Wednesday, April 2, 2014

Kenya and Somalia must work together on post al-Shabaab security

Last week’s attack on a Likoni church in the coastal city of Mombasa, and the subsequent Eastleigh blast in Nairobi, are grim reminders of the precarious state of Kenya’s security. If the current situation is not judiciously handled, it could easily be exploited and then morph into a sectarian conflict.
Kenya’s handling of the war on terror and, broadly, its fight against al-Shabaab provide clues for a better understanding of the Likoni church attack and the recent escalation of violence in Kenya.
For al-Shabaab – the alleged perpetrator of the Likoni attack – just like al-Qaeda, there is a logic to targeting places of worship. They intend to drive a wage between faiths and ignite a conflict between Muslims and non-Muslims. Al Qaeda did it in Iraq, Syria, Afghanistan, Egypt and Mali.
At the national level, however, Kenya is playing into al-Shabaab’s hands. In 2012, a year after the intervention in Somalia, a draconian anti-terrorism bill was passed. Kenyan law enforcement has used the bill as a blank check against any communities that it does not entirely trust –   especially Kenyan Somalis. While marginalization of Somalis is nothing new, the new law provides a degree of legitimacy for it.

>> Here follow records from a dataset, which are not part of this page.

(** * A discrete-time TCP congestion-control simulator (src/main.py)

    Shallow embedding of the Python program and the properties of its
    window-evolution engine.

    Modelling conventions.
    - Python [int] values are [Z].  In the model of the simulation loop,
      Python [float] values are modelled by exact rationals [Q]: every
      arithmetic operation is the mathematically exact one; [round(x, 2)]
      is rounding to the nearest multiple of 1/100, ties to even, as
      CPython does on the exact value.
    - Where a statement depends on the rounding of a single operation
      (the values [update_cwnd] returns, the steps the input loops compute
      from the times entered), the functions are modelled a second time
      on Python's own numbers, in module [B64]: an [int] or an IEEE 754
      binary64 float, with every operation rounded to nearest, ties to
      even.
    - Python exceptions are explicit: every fallible operation returns a
      [result], and an exception aborts the computation.
    - A Python list is a [list]; indexing follows Python: a negative index
      [-len <= i < 0] addresses element [len + i], any other index outside
      [0, len) raises [IndexError].
    - [input()] reads from a tape of operator entries.
    - The plotting calls (matplotlib) only draw; they are left out. *)

From Stdlib Require Import ZArith QArith Qround Qreduction Lia Lqa Bool.
From Stdlib Require Import SpecFloat.
From stdpp Require Import list.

Kenya has also demonstrated an instinct for sweeping knee jerk reaction. For instance, the Cabinet Secretary in charge of internal Security, Joseph Ole Lenko, issued a directive that all Somali refugees outside the camps in the north east of the country should go back there.
This directive implicitly labels all Somali refuges as potential terrorists. But this demonstrates a gross misreading of al-Shabaab’s transitional nature – the group’s membership is no longer exclusively Somali and includes many Kenyans. The directive is also in contradiction of Kenya’s international obligations towards refugees.
Furthermore, the Kenyan security services’ recent sweep and mass arrest on Somali refugees in Eastleigh will further radicalize and discourage refugees from collaborating with police and security intelligence.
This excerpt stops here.